So, a few weeks back, a barge sunk into the gelatinous waters of the gregarious Newtown Creek. This isn’t the first time, won’t be the last, this sort of thing happens. Nothing nasty got released into the water, the barge was filled with rock and sand. Saying all that, it’s quite the pickle raising a barge sitting under 20-30 feet of water, and it requires specialized gear and a crew of experts. Luckily, NY Harbor being NY Harbor, there are a couple of outfits which will rent you the equipment and help you hire the experts needed to operate their stuff.

That’s capitalism for ya, huh? There’s a solution to every problem, if the price is right. Given the times we live in – that’s not a critique of our grandiose economic system, rather it’s an appreciative comment on a part of its feature set.

– photo by Mitch Waxman

Lucky for a humble narrator, this particular barge went down in a spot nearby a location which I’ve got access to over in the Greenpoint section of Brooklyn. After attending a Newtown Creek Alliance press event in Maspeth earlier in the day, which involved a couple of Congress members and a gaggle of local “electeds,” I hitched a ride back to Greenpoint and got busy.

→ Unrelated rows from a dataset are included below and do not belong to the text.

(** ** A genuine callback *)

(** The sender's side: a POST of the event's encoding, signed with the signers of [Sign]
    in the mode of the receiver under a key it holds, while the receiver's context lives. *)
Definition sent_rsa `{R : RSA} (v : Verifier) (r : inbound) (body : string) : Prop :=
  cv_hmacClientID v = "" /\
  exists k rv s rnd, cv_verifiers v !! k = Some (rsa2Verifier_iface rv) /\ v_pub rv = Public (s_priv s) /\
    rsa2Signer_Sign s rnd None body = Ok (Header_Get (in_Header r) AuthorizationHeader).

Definition sent_hmac (v : Verifier) (r : inbound) (body : string) : Prop :=
  cv_hmacClientID v <> "" /\
  exists k secret hs hv t rnd, cv_verifiers v !! k = Some (ovoHMACVerifier_iface hv) /\
    NewOVOHMACVerifier secret = Ok hv /\ NewOVOHMACSigner secret = Ok hs /\
    Header_Get (in_Header r) HMACClientIDHeader = cv_hmacClientID v /\
    Header_Get (in_Header r) HMACTimeHeader = itoa t /\ in_int64 t /\
    ovoHMACSigner_Sign hs rnd None
      (OVOHMACCanonical (cv_hmacClientID v) (itoa t) "POST" (in_RequestURI r) body)
      = Ok (Header_Get (in_Header r) HMACSignatureHeader) /\
    (cv_hmacClockSkew v = 0 \/ Z.abs (t - clock_ms v (in_now r)) <= cv_hmacClockSkew v / Millisecond).

Lemma itoa_nonempty z : itoa z <> "".
Proof. intros H. pose proof (itoa_valid_number z) as Hv. rewrite H in Hv. done. Qed.

Lemma rsa_authentic `{R : RSA} `{!RSALaws R} v r body :
  (forall i, in_ctx_err r i = None) -> sent_rsa v r body -> authentic v r body.
Proof.
  intros Hctx (Hm & k & rv & s & rnd & Hk & Hp & Hs).
  pose proof (rsa2_signed_verifies s rv rnd None body _ Hp Hs) as Hv.
  exists body, (Header_Get (in_Header r) AuthorizationHeader), k, (rsa2Verifier_iface rv). split; [|split; [done|by rewrite Hctx]].
  apply rsa2_verify_None in Hv as (_ & Hne & _). split; [done|]. by rewrite decide_True.
Qed.

Lemma hmac_authentic v r body :
  in_Method r = "POST" -> (forall i, in_ctx_err r i = None) ->
  Z.abs (clock_ms v (in_now r)) < 2 ^ 62 -> 0 <= cv_hmacClockSkew v <= int64_max ->
  sent_hmac v r body -> authentic v r body.
Proof.
  intros Hm Hctx Hc Hsk (Hmode & k & secret & hs & hv & t & rnd & Hk & Hv & Hs & Hid & Ht & Hin & Hsig & Hw).
  set (sig := Header_Get (in_Header r) HMACSignatureHeader) in *.
  unfold NewOVOHMACVerifier, NewOVOHMACSigner in *. destruct (is_empty secret); [done|].
  injection Hv as <-. injection Hs as <-. cbn in Hsig. injection Hsig as Hsig.
  assert (Hne : sig <> "").
  { intros He. pose proof (ovoHMAC_length (OVOHMACKey secret)
      (OVOHMACCanonical (cv_hmacClientID v) (itoa t) "POST" (in_RequestURI r) body)) as Hl.
    rewrite Hsig, He in Hl. done. }
  eexists _, sig, k, _. split; [|split; [exact Hk|]].
  - split; [done|]. rewrite decide_False by done. exists (itoa t). split_and!; try done; [apply itoa_nonempty|].
    apply verifyHMACTime_None; [done|lia|].
    destruct Hw as [->|Hw]; [by left|right]. exists t. split; [by apply strconv_ParseInt_itoa|done].
  - cbn. rewrite Hctx, Hm. apply ovoHMAC_verify_None. by split_and!.
Qed.

(** ** Examples *)

(** A body after which there is more is decoded to its first value. *)
Example strictDecode_trailing :
  strictDecode AckResponse_json
    ("{" +:+ dqs "code" +:+ ":" +:+ dqs "SUCCESS" +:+ "} and more") = Some (mkAckResponse "SUCCESS" "").
Proof. vm_compute. reflexivity. Qed.

(** With the largest limit, the limit plus one wraps around, and every body reads as empty. *)
Example readLimited_overflow data : readLimited (Some (data, None)) int64_max = Ok "".
Proof. unfold readLimited. destruct (Z.leb_spec (i64 (int64_max + 1)) (slen data)); reflexivity. Qed.

(** A clock that stands still, and a window: a callback of the next day is refused. *)
Example frozen_clock :
  is_Some (verifyHMACTime (Some (mkVerifier [] 1 (Some (fun _ => 0)) "c" (300 * Second))) (86400 * Second) "86400000").
Proof. eexists. vm_compute. reflexivity. Qed.

(** * Properties *)

(** C3.  The handler, on every request.  The partner's function runs exactly when the
    request is a POST whose body arrived whole within the limit, whose signature a
    configured key verifies over those bytes, and whose body decodes; it runs once, on
    the decoded event, and decides between 200 and 500.  In every other case the partner's
    state is untouched and the reply is 405, 401 for a request that is not authentic, or
    400 for a body that is refused or does not decode.  A reply carries its status and the
    JSON of its acknowledgement. *)
Theorem handle_spec {X : Texts} {T S : Type} (c : codec T) v (fn : T -> S -> option error * S) r s :
  0 < cv_bodyLimit v < int64_max ->
  handled c v fn r s (handle c (Some v) (Some fn) r s).1 (handle c (Some v) (Some fn) r s).2 /\
  (forall status ack, rp_status (writeAck status ack) = status /\
     rp_body (writeAck status ack) = json_print (c_enc AckResponse_json ack)) /\
  (forall fn', rp_status (handle c None fn' r s).1 = 500 /\ (handle c None fn' r s).2 = s) /\
  (rp_status (handle c (Some v) (@None (T -> S -> option error * S)) r s).1 = 500).
Proof.
  intros Hl. split; [by apply handle_handled|]. split; [intros; apply writeAck_eq|].
  split; [intros fn'; split; [apply writeAck_eq|done]|apply writeAck_eq].
Qed.
Record TradeRepaymentInfoDetail := mkTradeRepaymentInfoDetail {
  tyid_RepaymentRequestID : string; tyid_RepaymentAmount : Amount; tyid_OverpaidAmountChange : Amount;
  tyid_LateFeeAmountChange : Amount; tyid_Event : RepaymentEvent; tyid_CreateTime : Z;
  tyid_RepaymentDetails : list TradeDetailRepaymentDetail;
}.
Definition TradeRepaymentInfoDetail_fields : list (field_decl TradeRepaymentInfoDetail) :=
  [ "repaymentRequestId" ~> tyid_RepaymentRequestID as str;
    "repaymentAmount" ~> tyid_RepaymentAmount as int;
    "overpaidAmountChange" ~> tyid_OverpaidAmountChange as int omitempty;
    "lateFeeAmountChange" ~> tyid_LateFeeAmountChange as int omitempty; "event" ~> tyid_Event as str;
    "createTime" ~> tyid_CreateTime as int;
    "repaymentDetails" ~> tyid_RepaymentDetails as (slice TradeDetailRepaymentDetail_json) omitempty ].
Definition TradeRepaymentInfoDetail_json : codec TradeRepaymentInfoDetail :=
  struct (mkTradeRepaymentInfoDetail "" 0 0 0 "" 0 []) TradeRepaymentInfoDetail_fields.
#[export] Instance TradeRepaymentInfoDetail_schema : Schema (c_zero TradeRepaymentInfoDetail_json) TradeRepaymentInfoDetail_fields.
Proof. schema. Qed.

Record TradeDetail := mkTradeDetail {
  tdd_Currency : Currency; tdd_PaymentInfo : option TradePaymentInfoDetail;
  tdd_RefundInfo : option RefundInfoDetail; tdd_RepaymentInfo : option TradeRepaymentInfoDetail;
}.
Definition TradeDetail_fields : list (field_decl TradeDetail) :=
  [ "currency" ~> tdd_Currency as str;
    "paymentInfo" ~> tdd_PaymentInfo as (ptr TradePaymentInfoDetail_json) omitempty;
    "refundInfo" ~> tdd_RefundInfo as (ptr RefundInfoDetail_json) omitempty;
    "repaymentInfo" ~> tdd_RepaymentInfo as (ptr TradeRepaymentInfoDetail_json) omitempty ].
Definition TradeDetail_json : codec TradeDetail :=
  struct (mkTradeDetail "" None None None) TradeDetail_fields.
#[export] Instance TradeDetail_schema : Schema (c_zero TradeDetail_json) TradeDetail_fields.
Proof. schema. Qed.

Record TransactionDetailResponse := mkTransactionDetailResponse {
  tdr_Code : Code; tdr_Message : string; tdr_Data : option TradeDetail;
}.
Definition TransactionDetailResponse_fields : list (field_decl TransactionDetailResponse) :=
  [ "code" ~> tdr_Code as str; "message" ~> tdr_Message as str;
    "data" ~> tdr_Data as (ptr TradeDetail_json) omitempty ].
Definition TransactionDetailResponse_json : codec TransactionDetailResponse :=
  struct (mkTransactionDetailResponse "" "" None) TransactionDetailResponse_fields.
#[export] Instance TransactionDetailResponse_schema : Schema (c_zero TransactionDetailResponse_json) TransactionDetailResponse_fields.
Proof. schema. Qed.

Definition TransactionsResponse_IsSuccess (r : option TransactionsResponse) : bool :=
  match r with Some r => bool_decide (tr_Code r = CodeSuccess) | None => false end.
Definition TransactionDetailResponse_IsSuccess (r : option TransactionDetailResponse) : bool :=
  match r with Some r => bool_decide (tdr_Code r = CodeSuccess) | None => false end.

(** ** Validation and queries ([transaction/transaction.go]) *)

Definition DefaultStart : Z := 1.
Definition DefaultCount : Z := 10.
Definition MaxCount : Z := 50.

Definition validateTransactionsParams (p : TransactionsParams) : option error :=
  reject EValidation "externalReferenceUid" "required" when is_empty (tp_ExternalReferenceUID p) ;;
  reject EValidation "startDate" "required" when is_empty (tp_StartDate p) ;;
  reject EValidation "endDate" "required" when is_empty (tp_EndDate p) ;;
  reject EValidation "transactionType" "required" when is_empty (tp_TransactionType p) ;;
  reject EValidation "start" "must be >= 0 (0 → default 1)" when tp_Start p <? 0 ;;
  reject EValidation "count" "must be >= 0 (0 → default 10)" when tp_Count p <? 0 ;;
  reject EValidation "count" "must be <= 50" when tp_Count p >? MaxCount ;; None.

(** The guards of [TransactionDetail]. *)
Definition validateTransactionDetail (requestID externalReferenceUID : string) (transactionType : TransactionType)
    : option error :=
  reject EValidation "requestId" "required (the original payment / refund / repayment requestId)"
    when is_empty requestID ;;
  reject EValidation "externalReferenceUid" "required (the partner-side user identifier)"
    when is_empty externalReferenceUID ;;
  reject EValidation "transactionType" "required (PAYMENT / REFUND / REPAYMENT)" when is_empty transactionType ;; None.

Definition buildTransactionsQuery (p : TransactionsParams) : Values :=
  let q := Values_Set ∅ "start" (itoa (or_default (tp_Start p) DefaultStart)) in
  let q := Values_Set q "count" (itoa (or_default (tp_Count p) DefaultCount)) in
  let q := set_nonempty q "externalReferenceUid" (tp_ExternalReferenceUID p) in
  let q := set_nonempty q "transactionType" (tp_TransactionType p) in
  let q := set_nonempty q "startDate" (tp_StartDate p) in
  set_nonempty q "endDate" (tp_EndDate p).

(** ** Pages *)

Definition zero_params : TransactionsParams := mkTransactionsParams "" "" "" "" 0 0.
Definition zero_data : TransactionsData := c_zero TransactionsData_json.

Definition page_rows (d : TransactionsData) : Z :=
  Z.of_nat (length (td_PaymentInfo d)) + Z.of_nat (length (td_RefundInfo d)) + Z.of_nat (length (td_RepaymentInfo d)).
(* ===== verification/Heartbeat.v ===== *)
(** * Heartbeat: [atomefin/heartbeat.go], the liveness probe of the gateway. *)
From S2P Require Import Prelude GoStd Errors Canonical GoCrypto Sign GoHttp Json Codec Schema Transport World.
From S2P Require Import Client Doer Service.

Record HeartBeatResponse := mkHeartBeatResponse {
  hb_Code : Code; hb_Message : string; hb_Data : option (gmap string json);
}.
Definition HeartBeatResponse_fields : list (field_decl HeartBeatResponse) :=
  [ "code" ~> hb_Code as str; "message" ~> hb_Message as str omitempty;
    "data" ~> hb_Data as object omitempty ].
Definition HeartBeatResponse_json : codec HeartBeatResponse :=
  struct (mkHeartBeatResponse "" "" None) HeartBeatResponse_fields.
#[export] Instance HeartBeatResponse_schema : Schema (c_zero HeartBeatResponse_json) HeartBeatResponse_fields.
Proof. schema. Qed.

Definition HeartBeatResponse_IsSuccess (r : option HeartBeatResponse) : bool :=
  match r with Some r => bool_decide (hb_Code r = CodeSuccess) | None => false end.

Section Heartbeat.
Context {R : RSA} {E : Env} {FC : FloatConv}.
Variable decode_error : string -> error.   (* what [json.Decoder] reports of a body it rejects *)

Definition heartbeat_error (err : error) : error := ETransport "decode" "/heart-beat" (Some err) false.

(** The two [Decode] calls of [HeartBeatStatus]: the first value, then only blanks, so
    that the second reports [io.EOF]. *)
Definition decodeHeartBeat (body : string) : res HeartBeatResponse :=
  let malformed := Err (heartbeat_error (EErrorf "decode /heart-beat response: %w" [AWrap (decode_error body)])) in
  match parse (2 * String.length body + 2) PValue 0 (chars body) with
  | None => malformed
  | Some (v, rest) =>
      let '(out, ok) := c_dec HeartBeatResponse_json v (c_zero HeartBeatResponse_json) in
      if ok then
        match skip_ws rest with
        | [] => Ok out
        | _ => Err (heartbeat_error (EErrorf "decode /heart-beat response: trailing data after JSON value" []))
        end
      else malformed
  end.

Definition HeartBeat (c : option Client) (ctx : context) : M (option error) :=
  match c with
  | None => ret (Some (ENew "atomefin: HeartBeat called on nil *Client"))
  | Some c =>
      let! raw := DoSignedGET c ctx "/heart-beat" ∅ [] in
      ret (match raw with Ok _ => None | Err err => Some err end)
  end.

Definition HeartBeatStatus (c : option Client) (ctx : context) : M (res HeartBeatResponse) :=
  match c with
  | None => ret (Err (ENew "atomefin: HeartBeatStatus called on nil *Client"))
  | Some c =>
      let! raw := DoSignedGET c ctx "/heart-beat" ∅ [] in
      ret (let* raw := raw in decodeHeartBeat (Body raw))
  end.

(** * Specification *)

(** A probe: a signed GET of [/heart-beat] without a query, the signature over no bytes. *)
Definition probed (c : Client) (i : nat) (raw : res RawResponse) (es : list event) : Prop :=
  dispatch_run c "/heart-beat" (c_baseURL c +:+ "/heart-beat") "" ∅
    (mkRequestPlan "GET" (c_baseURL c +:+ "/heart-beat") "" None) i raw es.

(** The two calls accept exactly the bodies [json.Unmarshal] accepts. *)
Lemma decodeHeartBeat_Ok body out :
  decodeHeartBeat body = Ok out <-> unmarshal HeartBeatResponse_json body = Some out.
Proof.
  unfold decodeHeartBeat, unmarshal, json_Unmarshal, json_parse. cbv zeta.
  destruct (parse _ _ _ _) as [[v rest]|]; [|done].
  destruct (c_dec _ _ _) as [out' ok] eqn:Ed.
  destruct (skip_ws rest) as [|ch rest'].
  - rewrite Ed. destruct ok; [|done]. split; congruence.
  - by destruct ok.
Qed.

Lemma probe c ctx {B} (f : res RawResponse -> B) : client_ready c ->
  extends (let! raw := DoSignedGET c ctx "/heart-beat" ∅ [] in ret (f raw))
    (fun i r es => exists raw, probed c i raw es /\ r = f raw).
Proof.
  intros Hc. eapply extends_bind.
  - unfold DoSignedGET. cbn [bad_path]. apply (signAndDispatch_run c), ready_attempts, Hc.
  - intros raw _. apply extends_ret. intros _ n es _ Hrun. exists raw. by rewrite app_nil_r.
Qed.
End Heartbeat.

(** The heart-beat calls probe the gateway with a signed GET over the empty canonical
    string.  [HeartBeat] succeeds exactly when the dispatch does; [HeartBeatStatus] returns
    a value exactly when the body of the answer is one JSON document of its type, as
    [json.Unmarshal] decides, and reports any other body as a transport error that is not
    retried; a nil client is refused. *)
Theorem heartbeat_spec {R : RSA} {E : Env} {FC : FloatConv} decode_error c ctx :
  client_ready c ->
  extends (HeartBeat (Some c) ctx) (fun i r es =>
    exists raw, probed c i raw es /\ match r with None => is_ok raw = true | Some err => raw = Err err end) /\
  extends (HeartBeatStatus decode_error (Some c) ctx) (fun i r es =>
    exists raw, probed c i raw es /\
    match raw, r with
    | Err err, r => r = Err err
    | Ok resp, Ok out => unmarshal HeartBeatResponse_json (Body resp) = Some out
    | Ok resp, Err err => unmarshal HeartBeatResponse_json (Body resp) = None /\
        exists inner, err = ETransport "decode" "/heart-beat" (Some inner) false
    end) /\
  (exists err, HeartBeat None ctx = ret (Some err)) /\ refused (HeartBeatStatus decode_error None ctx).
Proof.
  intros Hc. split_and!; [| |by eexists|by eexists].
  - eapply extends_mono; [by apply probe|]. intros i r es (raw & Hp & ->). exists raw. split; [done|]. by destruct raw.
  - eapply extends_mono; [by apply probe|]. intros i r es (raw & Hp & ->). exists raw. split; [done|].
    destruct raw as [resp|]; [|done]. cbn [result_bind].
    destruct (decodeHeartBeat decode_error (Body resp)) as [out|err] eqn:Ed; [by apply decodeHeartBeat_Ok in Ed|].
    split.
    + destruct (unmarshal _ _) as [out|] eqn:Eu; [|done]. apply (decodeHeartBeat_Ok decode_error) in Eu. congruence.
    + unfold decodeHeartBeat in Ed. destruct (parse _ _ _ _) as [[v rest]|]; [|injection Ed as <-; by eexists].
      destruct (c_dec _ _ _) as [out' []]; [destruct (skip_ws rest)|]; simplify_eq; by eexists.
Qed.

#[local] Existing Instance toy_env.

Lemma heartbeat_spec_witness :
  extends (@HeartBeat toy_RSA toy_env amd64_conv (Some toy_client) Background) (fun i r es =>
    exists raw, probed toy_client i raw es /\ match r with None => is_ok raw = true | Some err => raw = Err err end).
Proof.
  exact (proj1 (@heartbeat_spec toy_RSA toy_env amd64_conv (fun _ => EStd "json") toy_client Background toy_ready)).
Defined.

(** Text after the first value is refused here, although [Decode] alone would accept it. *)
Example heartbeat_trailing :
  is_ok (decodeHeartBeat (fun _ => EStd "json") (json_print (JObj [("code", JStr "SUCCESS")]) +:+ " x")) = false /\
  is_ok (decodeHeartBeat (fun _ => EStd "json") (json_print (JObj [("code", JStr "SUCCESS")]) +:+ " ")) = true.
Proof. by vm_compute. Qed.
(* ===== verification/Spec.v ===== *)
(** * Spec: [internal/spec], what the mock server knows of the pinned specification.

    A [Spec] maps operations to their required members; [SpecWalker] reads it from the
    swagger file.  [ValidateBody] is the presence check of [dispatch.go]. *)
From S2P Require Import Prelude GoStd GoCrypto GoHttp Json.

Record Operation := mkOperation {
  op_Method : string; op_Path : string;
  op_RequiredBody : list string; op_RequiredQuery : list string; op_RequiredHeader : list string;
}.

(** [strings.ToUpper] of an HTTP method: a token, so ASCII. *)
Definition ToUpper (s : string) : string := of_chars (map to_upper (chars s)).

Definition OpKey (method path : string) : string := ToUpper method +:+ " " +:+ path.

(** [Spec.Operations] *)
Definition Spec := gmap string Operation.
Definition Op (s : option Spec) (method path : string) : option Operation :=
  match s with Some ops => ops !! OpKey method path | None => None end.

(** ** Decoding into [any]

    [json.Unmarshal] into an [any] reads a document and converts its numbers to
    [float64], failing on one out of range. *)

Definition Unmarshal_any (body : string) : option json :=
  match json_parse body with
  | Some j => if numbers_in_range j then Some j else None
  | None => None
  end.

(** ** Presence *)

(** A nil [any] is [JNull].  Of the members of an object with one name the last counts. *)
Definition childOf (node : json) (key : string) : json :=
  match node with
  | JObj ms => match List.find (fun kv => bool_decide (kv.1 = key)) (rev ms) with Some (_, v) => v | None => JNull end
  | _ => JNull
  end.

Definition is_null (j : json) : bool := match j with JNull => true | _ => false end.

Definition splitPath (p : string) : list string := if is_empty p then [] else split_on "." p.

Definition joinRendered (prefix seg : string) : string :=
  if is_empty prefix then seg
  else match seg with
       | String "[" _ => prefix +:+ seg
       | _ => prefix +:+ "." +:+ seg
       end.

(** [strings.TrimSuffix(seg, "[]")], if the suffix is there. *)
Definition array_segment (seg : string) : option string :=
  match rev (chars seg) with
  | "]"%char :: "["%char :: l => Some (of_chars (rev l))
  | _ => None
  end.

(** The first element for which [f], given its index, reports something. *)
Fixpoint first_missing (f : nat -> json -> string) (idx : nat) (l : list json) : string :=
  match l with
  | [] => ""
  | elem :: l => let missing := f idx elem in if is_empty missing then first_missing f (S idx) l else missing
  end.

(** The index into the segments is the list of those left. *)
Fixpoint descend (node : json) (segs : list string) (rendered : string) : string :=
  match segs with
  | [] => if is_null node then rendered else ""
  | seg :: rest =>
      match array_segment seg with
      | Some propName =>
          match childOf node propName with
          | JArr arr =>
              first_missing (fun idx elem =>
                descend elem rest (joinRendered (joinRendered rendered propName) ("[" +:+ itoa (Z.of_nat idx) +:+ "]"))) 0 arr
          | _ => ""
          end
      | None =>
          let next := childOf node seg in
          let r := joinRendered rendered seg in
          match rest with
          | [] => if is_null next then r else ""
          | _ => if is_null next then "" else descend next rest r
          end
      end
  end.

Definition findMissing (doc : json) (path : string) : string := descend doc (splitPath path) "".

(** The first missing path, [""] for none; an error for a body that is not JSON. *)
Definition ValidateBody (body : string) (required : list string) : option string :=
  match required with
  | [] => Some ""
  | _ =>
      match Unmarshal_any body with
      | None => None
      | Some doc => Some (default "" (List.find (fun m => negb (is_empty m)) (map (findMissing doc) required)))
      end
  end.

(** * Lemmas *)

(** What a required path asks of a document: that the member at its end is there, in every
    element of the arrays on the way; a parent that is absent asks nothing. *)
Fixpoint satisfied (node : json) (segs : list string) : Prop :=
  match segs with
  | [] => node <> JNull
  | seg :: rest =>
      match array_segment seg with
      | Some propName => forall arr elem, childOf node propName = JArr arr -> elem ∈ arr -> satisfied elem rest
      | None => if decide (rest = []) then childOf node seg <> JNull
                else childOf node seg <> JNull -> satisfied (childOf node seg) rest
      end
  end.

Lemma is_null_false j : is_null j = false <-> j <> JNull.
Proof. by destruct j. Qed.

Lemma first_missing_nil f i l :
  first_missing f i l = "" <-> forall k elem, l !! k = Some elem -> f (i + k)%nat elem = "".
Proof.
  revert i. induction l as [|x l IH]; intros i; cbn [first_missing].
  - split; [intros _ k elem Hk; by rewrite lookup_nil in Hk|done].
  - destruct (is_empty (f i x)) eqn:E.
    + apply is_empty_true in E. rewrite IH. split.
      * intros Hl [|k] elem Hk; [injection Hk as <-; by rewrite Nat.add_0_r|]. specialize (Hl k elem Hk). by rewrite Nat.add_succ_r.
      * intros Hl k elem Hk. specialize (Hl (S k) elem Hk). by rewrite Nat.add_succ_r in Hl.
    + apply is_empty_false in E. split; [done|]. intros Hl. specialize (Hl 0%nat x eq_refl). by rewrite Nat.add_0_r in Hl.
Qed.

Lemma joinRendered_nonempty prefix seg : seg <> "" -> joinRendered prefix seg <> "".
Proof.
  intros Hs. unfold joinRendered. destruct (is_empty prefix) eqn:E; [done|]. apply is_empty_false in E.
  destruct prefix as [|c p]; [done|]. destruct seg as [|[[] [] [] [] [] [] [] []] seg]; discriminate.
Qed.

(** The check finds nothing exactly in the documents that satisfy the path. *)
Lemma descend_satisfied segs node rendered :
  Forall (fun s => s <> "") segs -> segs <> [] \/ rendered <> "" ->
  descend node segs rendered = "" <-> satisfied node segs.
Proof.
  revert node rendered. induction segs as [|seg rest IH]; intros node rendered Hs Hr; cbn [descend satisfied].
  - destruct Hr as [|Hr]; [done|]. rewrite <- is_null_false. by destruct (is_null node).
  - apply Forall_cons in Hs as [Hseg Hs]. destruct (array_segment seg) as [prop|].
    + destruct (childOf node prop) as [| | | |arr|]; try (split; [by intros _ ? ? [=]|done]).
      rewrite first_missing_nil. split.
      * intros Hall arr' elem [= <-] [k Hk]%list_elem_of_lookup.
        eapply IH; [done| |by apply (Hall k)]. right. by apply joinRendered_nonempty.
      * intros Hall k elem Hk. apply IH; [done|right; by apply joinRendered_nonempty|].
        eapply Hall; [done|]. by eapply list_elem_of_lookup_2.
    + pose proof (joinRendered_nonempty rendered seg Hseg) as Hj. destruct rest as [|seg' rest'].
      * rewrite decide_True by done. rewrite <- is_null_false. by destruct (is_null (childOf node seg)).
      * rewrite decide_False by done. destruct (is_null (childOf node seg)) eqn:En.
        -- split; [|done]. intros _ Hn. apply is_null_false in Hn. congruence.
        -- apply is_null_false in En. rewrite IH by (done || (by left)). tauto.
Qed.

Example nested_path :
  ValidateBody (json_print (JObj [("subOrders", JArr [JObj [("id", JNum "1")]; JObj []])])) ["subOrders[].id"]
  = Some "subOrders[1].id".
Proof. by vm_compute. Qed.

It was the worst time of day for light during the winter – right around noon o’clock – but I was prepared for that, and the tripod was deployed with an ND Filter affixed to the lens to slow things down and control the amount of light a bit. I got “a-clicking.”

– photo by Mitch Waxman

It seems that there was a diver in the water, who was attaching ropes and airbags and all sorts of arcane hoses to the sunken barge. That hit of motion blur on the crane’s arm betrays the process – with the diver and laborers moving ropes and chains around and under the sunken barge. Every now and then, you’d see the diver’s helmet pop up out of the drink.

How exciting.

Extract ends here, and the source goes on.